Building a Paid Media Measurement Framework Your Team Can Actually Defend

Written by Scott Schnaars | Apr 15, 2026 2:00:00 PM

How Do You Know If Your Paid Media Is Actually Working?

The CFO is going to ask this question in the next board meeting. If your answer starts with click-through rate, you have already lost the room.

This is not a new problem. A recent discussion in the Exit Five community (https://www.exitfive.com/community) surfaced the same tension CMOs have been living with for years: the metrics that are easiest to report are almost never the ones that matter most to the business.

Activity metrics feel productive. They go up when you spend more. They look reassuring in weekly dashboards. They have almost no direct relationship with whether your company is closing more deals.

The failure mode that kills most paid programs starts with a comfortable fiction called last-click attribution. Last-click says the thing that happened last caused the thing that happened next. That assumption is tolerable for simple consumer purchases. It is a disaster for enterprise B2B, where you have six to twelve decision-makers, a buying process that spans months, and a dozen touchpoints across LinkedIn, Google, content, and your sales team. Last-click picks one of those and takes all the credit for everything that came before it.

The result is a reporting system that actively misleads the people making budget decisions.

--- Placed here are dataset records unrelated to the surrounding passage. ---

Definition path_rules_ok (rules : option (list PathRule)) : Prop :=
  match rules with None => False | Some l => Forall path_rule_ok l end.
Lemma validatePathRules_sound rules y : validatePathRules range rules = Ok y -> path_rules_ok y.
Proof.
  destruct rules as [l|]; unfold validatePathRules; [|intros [= <-]; constructor].
  destruct (res_imap _ 0 l) eqn:E; [|done]. intros [= <-]. eapply res_imap_sound; [|exact E]. apply validatePathRule_sound.
Qed.
Lemma validatePathRules_id rules :
  path_rules_ok rules -> Forall (fun r => uppercase (pr_Methods r)) (default [] rules) ->
  validatePathRules range rules = Ok rules.
Proof.
  destruct rules as [l|]; [|done]. unfold validatePathRules. cbn. intros Hr Hu.
  rewrite (res_imap_keep _ (fun r => path_rule_ok r /\ uppercase (pr_Methods r))); [done|apply validatePathRule_id|].
  by apply Forall_and.
Qed.

(** Accepted rules compile. *)
Lemma path_rules_compile i rules : Forall path_rule_ok rules -> exists cs, pathrules.compileRules i rules = Ok cs.
Proof.
  intros Hr. revert i. induction Hr as [|r rules Hr _ IH]; intros i; [by exists []|].
  cbn [pathrules.compileRules]. destruct Hr as [(_ & _ & T3) _ _ _ _ _ _ _]. unfold pathrules.compileRule.
  destruct (regexp_Compile (pr_Match r)); [|done]. cbn [mbind res_bind]. destruct (IH (i + 1)) as [cs ->]. by eexists.
Qed.
End rules.

Section observability.
Context `{Unicode} `{URLs} `{PEMFiles}.

(** ** Observability *)

Definition prometheus_ok (o : ObservabilityConfig) : Prop :=
  o_PrometheusEnabled o = true ->
  o_PrometheusAddress o <> "" /\ 1 <= o_PrometheusPort o <= 65535 /\ HasPrefix (o_PrometheusPath o) "/" = true /\
  (o_PrometheusHTTPAuthBasic o <> "" ->
    exists user password, Cut (o_PrometheusHTTPAuthBasic o) ":"%char = Some (user, password) /\ user <> "" /\ password <> "") /\
  (p_Enabled (o_PrometheusTLS o) = true ->
    p_Cert (o_PrometheusTLS o) <> "" /\ p_Key (o_PrometheusTLS o) <> "" /\
    is_ok (ResolveTLSMinVersion (p_MinVersion (o_PrometheusTLS o))) = true).
Definition otel_ok (o : ObservabilityConfig) : Prop :=
  SFltb (defaultedOTelSampleRatio o) compare.f0 = false /\ SFltb compare.f1 (defaultedOTelSampleRatio o) = false /\
  (o_OTelEnabled o = true ->
    (o_OTelTracesEnabled o = true \/ o_OTelMetricsEnabled o = true) /\ o_OTLPEndpoint o <> "").
Record obs_ok (o : ObservabilityConfig) : Prop := {
  oo_trimmed : Forall trimmed [o_PrometheusAddress o; o_PrometheusPath o; o_PrometheusHTTPAuthBasic o;
    p_Cert (o_PrometheusTLS o); p_Key (o_PrometheusTLS o); p_MinVersion (o_PrometheusTLS o); o_OTelServiceName o;
    o_OTelServiceVersion o; o_OTLPEndpoint o];
  oo_prometheus : prometheus_ok o;
  oo_otel : otel_ok o;
  oo_header : o_TraceIDHeader o = "" \/ header_ok (o_TraceIDHeader o);
  oo_headers : o_OTLPHeaders o <> None
}.
(* ===== verification/RuntimeSecurity.v ===== *)
(** * [internal/app/runtime_security_unix.go]: chroot and dropping privileges

    The system calls are a trace; [OS] says how each call is answered, given
    the calls before it.  The user database, [filepath.Abs] and the environment
    are read only. *)
From S2P Require Export Config.

Module runtimesecurity.
Import config.

Definition runtimeSecurityAppliedEnv : string := "DOPPELGAENGER_RUNTIME_SECURITY_APPLIED".

Inductive call :=
  | Setgroups (groups : list Z)
  | Setgid (gid : Z)
  | Setuid (uid : Z)
  | Chroot (root : string)
  | Chdir (dir : string)
  | Stat (file : string)
  | Setenv (key value : string).

#[export] Instance call_eq_dec : EqDecision call.
Proof. solve_decision. Defined.

(** A [user.User]: its name, UID text and [GroupIds]. *)
Record osUser := { u_Username : string; u_Uid : string; u_GroupIds : res (list string) }.

Class OS := {
  answer : list call -> call -> option error;
  user_LookupId : string -> res osUser;
  user_Lookup : string -> res osUser;
  user_LookupGroup : string -> res string;     (* the GID text *)
  filepath_Abs : string -> res string;
  os_Getenv : string -> string
}.

(** ** Computations that make system calls *)

Abbreviation eff := (stres (list call)).

Section security.
Context `{Unicode} `{OS}.

(** A system call; its failure is reported through [wrap]. *)
Definition sys (wrap : error -> error) (c : call) : eff unit := fun t =>
  (match answer t c with None => Ok tt | Some e => Err (wrap e) end, (t ++ [c])%list).

(** ** Identities *)

Definition atoiError (s : string) : error :=
  errors_New ("strconv.Atoi: parsing " +:+ Quote s +:+ ": invalid syntax").
Definition atoi (s : string) : res Z := match Atoi s with Some n => Ok n | None => Err (atoiError s) end.

Definition resolveUserID (value : string) : res (Z * option osUser) :=
  match Atoi value with
  | Some numeric =>
      match user_LookupId (Itoa numeric) with
      | Err _ => Ok (numeric, None)
      | Ok u => Ok (numeric, Some u)
      end
  | None =>
      u ← res_wrap (grpcconfig.wrapped ("resolve run_as_user " +:+ Quote value)) (user_Lookup value);
      numeric ← res_wrap (grpcconfig.wrapped ("parse uid " +:+ Quote (u_Uid u) +:+ " for user " +:+ Quote value))
                  (atoi (u_Uid u));
      Ok (numeric, Some u)
  end.

(** The loop of [resolveUserSupplementaryGroups]: [seen] and [groups]. *)
Fixpoint uniqueGroups (username : string) (groups : list Z) (ids : list string) : res (list Z) :=
  match ids with
  | [] => Ok groups
  | groupID :: ids' =>
      numeric ← res_wrap (grpcconfig.wrapped ("parse supplementary group id " +:+ Quote groupID +:+
                                               " for user " +:+ Quote username)) (atoi groupID);
      if decide (numeric ∈ groups) then uniqueGroups username groups ids'
      else uniqueGroups username (groups ++ [numeric])%list ids'
  end.

(** [sort.Ints] *)
Definition sort_Ints (l : list Z) : list Z := merge_sort Z.le l.

Definition resolveUserSupplementaryGroups (u : option osUser) : res (list Z) :=
  match u with
  | None => Ok []
  | Some u =>
      ids ← res_wrap (grpcconfig.wrapped ("resolve supplementary groups for user " +:+ Quote (u_Username u)))
              (u_GroupIds u);
      groups ← uniqueGroups (u_Username u) [] ids;
      Ok (sort_Ints groups)
  end.

Definition resolveGroupID (value : string) : res Z :=
  match Atoi value with
  | Some numeric => Ok numeric
  | None =>
      gid ← res_wrap (grpcconfig.wrapped ("resolve group " +:+ Quote value)) (user_LookupGroup value);
      res_wrap (grpcconfig.wrapped ("parse gid " +:+ Quote gid +:+ " for group " +:+ Quote value)) (atoi gid)
  end.

Definition resolveIdentities (cfg : RuntimeConfig) : res (option Z * option Z * list Z) :=
  if decide (r_RunAsUser cfg <> "") then
    resolved ← resolveUserID (r_RunAsUser cfg);
    groups ← resolveUserSupplementaryGroups resolved.2;
    Ok (Some resolved.1, None, groups)
  else if decide (r_RunAsGroup cfg <> "") then
    gid ← resolveGroupID (r_RunAsGroup cfg);
    Ok (None, Some gid, [])
  else Ok (None, None, []).

(** ** The calls *)

Definition applyResolvedIdentities (uid gid : option Z) (groups : list Z) : eff unit :=
  _ ← (if decide (groups <> []) then sys (grpcconfig.wrapped "set supplementary groups") (Setgroups groups)
       else mret tt);
  _ ← (match gid with
       | Some g => sys (grpcconfig.wrapped ("setgid(" +:+ Itoa g +:+ ")")) (Setgid g)
       | None => mret tt end);
  match uid with
  | Some u => sys (grpcconfig.wrapped ("setuid(" +:+ Itoa u +:+ ")")) (Setuid u)
  | None => mret tt
  end.

Definition requiredFiles : list string := ["/etc/hosts"; "/etc/resolv.conf"; "/etc/nsswitch.conf"].
Definition missingFile (root file : string) (e : error) : error :=
  grpcconfig.wrapped ("chroot " +:+ Quote root +:+ " active, but required runtime file missing (" +:+ file +:+
    ": " +:+ TrimSpace (Error e) +:+ "). Ensure chroot contains /etc/hosts, /etc/resolv.conf and /etc/nsswitch.conf") e.
Fixpoint statFiles (root : string) (files : list string) : eff unit :=
  match files with
  | [] => mret tt
  | file :: files' => _ ← sys (missingFile root file) (Stat file); statFiles root files'
  end.
(* ===== verification/Activation.v ===== *)
(** * [internal/app/socket_activation.go]: listeners passed by systemd

    A listener is named by the descriptor it was made from.  The environment,
    the process id and what the descriptors turn out to be are parameters. *)
From S2P Require Export GoStrings GoStrconv GoNet.

Module activation.

Definition systemdListenFdsStart : Z := 3.

Record ActivatedListenerInfo := { Name : string; Listener : option Z }.

Class Descriptors := {
  os_Getenv : string -> string;
  os_Getpid : Z;
  prepareActivatedFD : Z -> option error;
  os_NewFile : Z -> bool;                     (* not nil *)
  net_FileListener : Z -> option error;
  listener_Addr : Z -> string
}.

Section activation.
Context `{Unicode} `{Descriptors}.

Definition atoi (s : string) : res Z :=
  match Atoi s with
  | Some n => Ok n
  | None => Err (errors_New ("strconv.Atoi: parsing " +:+ Quote s +:+ ": invalid syntax"))
  end.

(** The loop stops at the shorter of the two. *)
Definition parseFDNames (raw : string) (count : nat) : list string :=
  if decide (raw = "") then replicate count ""
  else
    let parts := TrimSpace <$> take count (Split raw ":") in
    (parts ++ replicate (count - length parts) "")%list.

(** One turn of the loop over the descriptors. *)
Definition activatedFD (fd : Z) (name : string) : res ActivatedListenerInfo :=
  match prepareActivatedFD fd with
  | Some err => Err (errors_Wrap ("prepare activated fd " +:+ Itoa fd +:+ ": " +:+ Error err) err)
  | None =>
      if negb (os_NewFile fd) then Err (errors_New ("failed to access activated fd " +:+ Itoa fd))
      else
        match net_FileListener fd with
        | Some err => Err (errors_Wrap ("fd " +:+ Itoa fd +:+ " is not a supported listener: " +:+ Error err) err)
        | None => Ok {| Name := name; Listener := Some fd |}
        end
  end.
Fixpoint activatedFDs (fd : Z) (names : list string) : res (list ActivatedListenerInfo) :=
  match names with
  | [] => Ok []
  | name :: names' => info ← activatedFD fd name; infos ← activatedFDs (fd + 1) names'; Ok (info :: infos)
  end.

(** A nil result is the empty list. *)
Definition ActivatedListeners : res (list ActivatedListenerInfo) :=
  let pidRaw := TrimSpace (os_Getenv "LISTEN_PID") in
  let fdsRaw := TrimSpace (os_Getenv "LISTEN_FDS") in
  if bool_decide (pidRaw = "") || bool_decide (fdsRaw = "") then Ok []
  else
    pid ← res_wrap (fun err => errors_Wrap ("invalid LISTEN_PID " +:+ Quote pidRaw +:+ ": " +:+ Error err) err) (atoi pidRaw);
    if decide (pid <> os_Getpid) then Ok []
    else
      fdCount ← res_wrap (fun err => errors_Wrap ("invalid LISTEN_FDS " +:+ Quote fdsRaw +:+ ": " +:+ Error err) err)
                  (atoi fdsRaw);
      if fdCount <=? 0 then Ok []
      else
        let names := parseFDNames (TrimSpace (os_Getenv "LISTEN_FDNAMES")) (Z.to_nat fdCount) in
        activatedFDs systemdListenFdsStart names.

Definition tcpPort (addr : string) : string :=
  let trimmed := TrimSpace addr in
  if decide (trimmed = "") then ""
  else
    let normalized := if HasPrefix trimmed ":" then "0.0.0.0" +:+ trimmed else trimmed in
    match SplitHostPort normalized with Ok (_, port) => port | Err _ => "" end.

(** The listeners closed. *)
Definition closeOthers (infos : list ActivatedListenerInfo) (keep : option Z) : list Z :=
  omap (fun info => match Listener info with
                    | None => None
                    | Some l => if decide (Some l = keep) then None else Some l
                    end) infos.

(** The result: the listener picked, and the listeners closed; [None] when a
    nil listener is asked for its address. *)
Definition Picked : Type := option (option Z * bool * list Z).

Fixpoint pickByName (all infos : list ActivatedListenerInfo) (preferredName : string) (next : Picked) : Picked :=
  match infos with
  | [] => next
  | info :: infos' =>
      if decide (Name info = preferredName) then Some (Listener info, true, closeOthers all (Listener info))
      else pickByName all infos' preferredName next
  end.
Fixpoint pickByPort (all infos : list ActivatedListenerInfo) (expectedPort : string) (next : Picked) : Picked :=
  match infos with
  | [] => next
  | info :: infos' =>
      match Listener info with
      | None => None
      | Some l =>
          if decide (tcpPort (listener_Addr l) = expectedPort) then Some (Some l, true, closeOthers all (Some l))
          else pickByPort all infos' expectedPort next
      end
  end.

Definition PickActivatedListener (infos : list ActivatedListenerInfo) (preferredName expectedAddr : string) : Picked :=
  match infos with
  | [] => Some (None, false, [])
  | first :: _ =>
      let chosen := Listener first in
      let rest := Some (chosen, true, closeOthers infos chosen) in
      let expectedPort := tcpPort expectedAddr in
      let byPort := if decide (expectedPort <> "") then pickByPort infos infos expectedPort rest else rest in
      if decide (preferredName <> "") then pickByName infos infos preferredName byPort else byPort
  end.

(** [resolveListener] of the three servers: the listener, if the sockets are
    activated, and the listeners closed. *)
Definition resolveListener (preferredName expectedAddr : string) : res Picked :=
  infos ← ActivatedListeners;
  match infos with
  | [] => Ok (Some (None, false, []))
  | _ => Ok (PickActivatedListener infos preferredName expectedAddr)
  end.

(** ** Specification *)

(** The listener to keep: by name, else by port, else the first. *)
Definition preferred (infos : list ActivatedListenerInfo) (preferredName expectedAddr : string)
    : option ActivatedListenerInfo :=
  let named := if decide (preferredName <> "") then snd <$> list_find (fun i => Name i = preferredName) infos else None in
  let port := tcpPort expectedAddr in
  let ported := if decide (port <> "")
    then snd <$> list_find (fun i => (tcpPort ∘ listener_Addr) <$> Listener i = Some port) infos else None in
  match named with Some i => Some i | None => match ported with Some i => Some i | None => head infos end end.

Lemma activatedFDs_ok fd names infos :
  activatedFDs fd names = Ok infos -> infos = imap (fun i name => {| Name := name; Listener := Some (fd + Z.of_nat i) |}) names.
Proof.
  revert fd infos. induction names as [|name names IH]; intros fd infos; cbn [activatedFDs]; [by intros [= <-]|].
  intros E. apply res_bind_ok in E as (info & Ei & E). apply res_bind_ok in E as (rest & Er & [= <-]).
  rewrite (IH _ _ Er). cbn [imap]. apply f_equal2.
  - unfold activatedFD in Ei. destruct (prepareActivatedFD fd); [done|]. destruct (os_NewFile fd); [|done]. cbn in Ei.
    destruct (net_FileListener fd); [done|]. injection Ei as <-. by rewrite Z.add_0_r.
  - apply imap_ext. intros i x _. cbn. by replace (fd + Z.of_nat (S i)) with (fd + 1 + Z.of_nat i) by lia.
Qed.

Lemma length_parseFDNames raw count : length (parseFDNames raw count) = count.
Proof.
  unfold parseFDNames. case_decide; [apply length_replicate|].
  rewrite length_app, length_replicate, length_fmap, length_take. lia.
Qed.

Lemma pickByName_spec all infos n next :
  pickByName all infos n next =
  match list_find (fun i => Name i = n) infos with
  | Some (_, i) => Some (Listener i, true, closeOthers all (Listener i))
  | None => next
  end.
Proof.
  induction infos as [|i infos IH]; [done|]. cbn [pickByName list_find]. destruct (decide (Name i = n)); [done|].
  rewrite IH. destruct (list_find _ infos) as [[? ?]|]; done.
Qed.
Lemma pickByPort_spec all infos p next :
  Forall (fun i => is_Some (Listener i)) infos ->
  pickByPort all infos p next =
  match list_find (fun i => (tcpPort ∘ listener_Addr) <$> Listener i = Some p) infos with
  | Some (_, i) => Some (Listener i, true, closeOthers all (Listener i))
  | None => next
  end.
Proof.
  induction 1 as [|i infos [l Hl] _ IH]; [done|]. cbn [pickByPort list_find]. rewrite Hl. cbn [fmap option_fmap option_map].
  destruct (decide (tcpPort (listener_Addr l) = p)) as [E|E].
  - rewrite decide_True by (cbn; by rewrite E). cbn. by rewrite Hl.
  - rewrite decide_False by (cbn; congruence). rewrite IH. destruct (list_find _ infos) as [[? ?]|]; done.
Qed.

Lemma PickActivatedListener_ok infos n a :
  Forall (fun i => is_Some (Listener i)) infos -> infos <> [] ->
  exists i, preferred infos n a = Some i /\
    PickActivatedListener infos n a = Some (Listener i, true, closeOthers infos (Listener i)).
Proof.
  intros Hl Hne. destruct infos as [|first rest]; [done|]. set (infos := first :: rest) in *.
  set (next := Some (Listener first, true, closeOthers infos (Listener first)) : Picked).
  assert (PickActivatedListener infos n a =
    (let byPort := if decide (tcpPort a <> "") then pickByPort infos infos (tcpPort a) next else next in
     if decide (n <> "") then pickByName infos infos n byPort else byPort)) as -> by reflexivity.
  unfold preferred. cbv zeta.
  rewrite pickByName_spec, pickByPort_spec by done.
  destruct (decide (n <> "")), (decide (tcpPort a <> ""));
    repeat (destruct (list_find _ infos) as [[? ?]|]; [by eexists|]); by eexists.
Qed.
End activation.

Section theorem.
Context `{Unicode} `{Descriptors}.

(** The listeners of [names], from the first descriptor on. *)
Definition activated (names : list string) : list ActivatedListenerInfo :=
  imap (fun i name => {| Name := name; Listener := Some (systemdListenFdsStart + Z.of_nat i) |}) names.

Lemma activated_listeners names : omap Listener (activated names) = seqZ systemdListenFdsStart (Z.of_nat (length names)).
Proof.
  unfold activated. generalize systemdListenFdsStart. induction names as [|name names IH]; intros fd; [done|].
  rewrite imap_cons. cbn [omap list_omap Listener length]. rewrite seqZ_cons by lia. apply f_equal2; [by rewrite Z.add_0_r|].
  replace (Z.pred (Z.of_nat (S (length names)))) with (Z.of_nat (length names)) by lia. rewrite <- (IH (Z.succ fd)).
  f_equal. apply imap_ext. intros i x _. cbn. by replace (fd + Z.of_nat (S i)) with (Z.succ fd + Z.of_nat i) by lia.
Qed.
Lemma closeOthers_filter infos l :
  closeOthers infos (Some l) = filter (fun k => k <> l) (omap Listener infos).
Proof.
  unfold closeOthers. induction infos as [|i infos IH]; [done|]. cbn [omap list_omap]. destruct (Listener i) as [k|]; [|done].
  destruct (decide (Some k = Some l)) as [[= ->]|Hk].
  - by rewrite filter_cons_False by (by intros []).
  - rewrite filter_cons_True by congruence. by rewrite IH.
Qed.

Lemma ActivatedListeners_ok infos :
  ActivatedListeners = Ok infos ->
  infos = [] \/ exists count,
    Atoi (TrimSpace (os_Getenv "LISTEN_PID")) = Some os_Getpid /\
    Atoi (TrimSpace (os_Getenv "LISTEN_FDS")) = Some count /\ 0 < count /\
    infos = activated (parseFDNames (TrimSpace (os_Getenv "LISTEN_FDNAMES")) (Z.to_nat count)).
Proof.
  unfold ActivatedListeners, atoi. cbv zeta. destruct (_ || _); [intros [= <-]; by left|].
  destruct (Atoi (TrimSpace (os_Getenv "LISTEN_PID"))) as [pid|]; [|done]. cbn [mbind res_bind res_wrap].
  case_decide as Hp; [intros [= <-]; by left|]. subst pid.
  destruct (Atoi (TrimSpace (os_Getenv "LISTEN_FDS"))) as [count|]; [|done]. cbn [mbind res_bind res_wrap].
  destruct (Z.leb_spec count 0); [intros [= <-]; by left|].
  intros E%activatedFDs_ok. right. exists count. done.
Qed.

Lemma preferred_member infos n a i : preferred infos n a = Some i -> i ∈ infos.
Proof.
  unfold preferred. intros G.
  assert (F : forall (P : ActivatedListenerInfo -> Prop) `{forall x, Decision (P x)} j,
    snd <$> list_find P infos = Some j -> j ∈ infos).
  { intros P HP j Hj. destruct (list_find P infos) as [[k x]|] eqn:E; [|done]. injection Hj as <-.
    apply list_find_Some in E as (E & _). by eapply list_elem_of_lookup_2. }
  destruct (if decide (n <> "") then _ else _) as [x|] eqn:E1.
  { injection G as <-. case_decide; [|done]. by eapply F. }
  destruct (if decide (tcpPort a <> "") then _ else _) as [x|] eqn:E2.
  { injection G as <-. case_decide; [|done]. by eapply F. }
  destruct infos; [done|]. injection G as <-. apply list_elem_of_here.
Qed.

Lemma resolveListener_picks preferredName expectedAddr picked :
  resolveListener preferredName expectedAddr = Ok picked ->
  picked = Some (None, false, []) \/
  exists count l name,
    Atoi (TrimSpace (os_Getenv "LISTEN_PID")) = Some os_Getpid /\
    Atoi (TrimSpace (os_Getenv "LISTEN_FDS")) = Some count /\ 0 < count /\
    preferred (activated (parseFDNames (TrimSpace (os_Getenv "LISTEN_FDNAMES")) (Z.to_nat count)))
      preferredName expectedAddr = Some {| Name := name; Listener := Some l |} /\
    l ∈ seqZ systemdListenFdsStart count /\
    picked = Some (Some l, true, filter (fun k => k <> l) (seqZ systemdListenFdsStart count)).
Proof.
  intros E. apply res_bind_ok in E as (infos & Ei & E). apply ActivatedListeners_ok in Ei as [->|(count & Hp & Hf & Hc & ->)].
  { left. congruence. }
  set (names := parseFDNames _ (Z.to_nat count)) in *.
  assert (Hn : length names = Z.to_nat count) by apply length_parseFDNames.
  destruct (PickActivatedListener_ok (activated names) preferredName expectedAddr) as (i & Hi & Hpick).
  { apply Forall_forall. intros x Hx. apply elem_of_lookup_imap in Hx as (j & y & -> & _). by eexists. }
  { destruct names; [cbn in Hn; lia|done]. }
  pose proof (preferred_member _ _ _ _ Hi) as Hin. pose proof Hin as Hin'.
  apply elem_of_lookup_imap in Hin as (j & y & -> & _). cbn [Listener] in *.
  right. exists count, (systemdListenFdsStart + Z.of_nat j), y. split_and!; [done..| |].
  - replace count with (Z.of_nat (length names)) by lia. rewrite <- activated_listeners.
    apply list_elem_of_omap. eexists. by split.
  - rewrite closeOthers_filter, activated_listeners in Hpick.
    replace (Z.of_nat (length names)) with count in Hpick by lia.
    destruct (activated names) eqn:Ea; [by apply elem_of_nil in Hin'|]. rewrite <- Ea in *. congruence.
Qed.

(** With socket activation a server ends up with one listener and no other
    descriptor stays open by mistake: unless the start fails, either the sockets
    were not passed to this process and nothing is taken or closed, or exactly
    [LISTEN_FDS] descriptors from 3 on were taken, the listener kept is the one
    named for the protocol, else the one on the configured port, else the first,
    and exactly the other descriptors are closed.  The choice never panics. *)
Theorem resolveListener_spec preferredName expectedAddr :
  match resolveListener preferredName expectedAddr with
  | Err _ => True
  | Ok picked =>
      picked = Some (None, false, []) \/
      exists count l name,
        Atoi (TrimSpace (os_Getenv "LISTEN_PID")) = Some os_Getpid /\
        Atoi (TrimSpace (os_Getenv "LISTEN_FDS")) = Some count /\ 0 < count /\
        preferred (activated (parseFDNames (TrimSpace (os_Getenv "LISTEN_FDNAMES")) (Z.to_nat count)))
          preferredName expectedAddr = Some {| Name := name; Listener := Some l |} /\
        l ∈ seqZ systemdListenFdsStart count /\
        picked = Some (Some l, true, filter (fun k => k <> l) (seqZ systemdListenFdsStart count))
  end.
Proof.
  pose proof (resolveListener_picks preferredName expectedAddr) as G.
  destruct (resolveListener preferredName expectedAddr); [by apply G|done].
Qed.
End theorem.
End activation.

What defensible measurement looks like from the CMO seat:

  • A direct line from media spend to pipeline contribution, not lead volume
  • Multi-touch attribution that reflects the full buying journey instead of the last step
  • Consistent tracking across channels so you can compare cost-per-pipeline-dollar, not cost-per-click
  • A clear answer to the question your CFO is actually asking: if we pulled this budget tomorrow, what would we lose?

If you cannot answer that last question with confidence for every channel in your paid portfolio, you are making investment decisions based on momentum. That works fine when things are going well. It fails expensively when the pipeline starts to slow.

The companies that get this right do not always have better data. They have a better question. They stopped asking which channel drove the most leads and started asking which spend helped close the most business. Same data, completely different lens, and decisions that hold up in the room.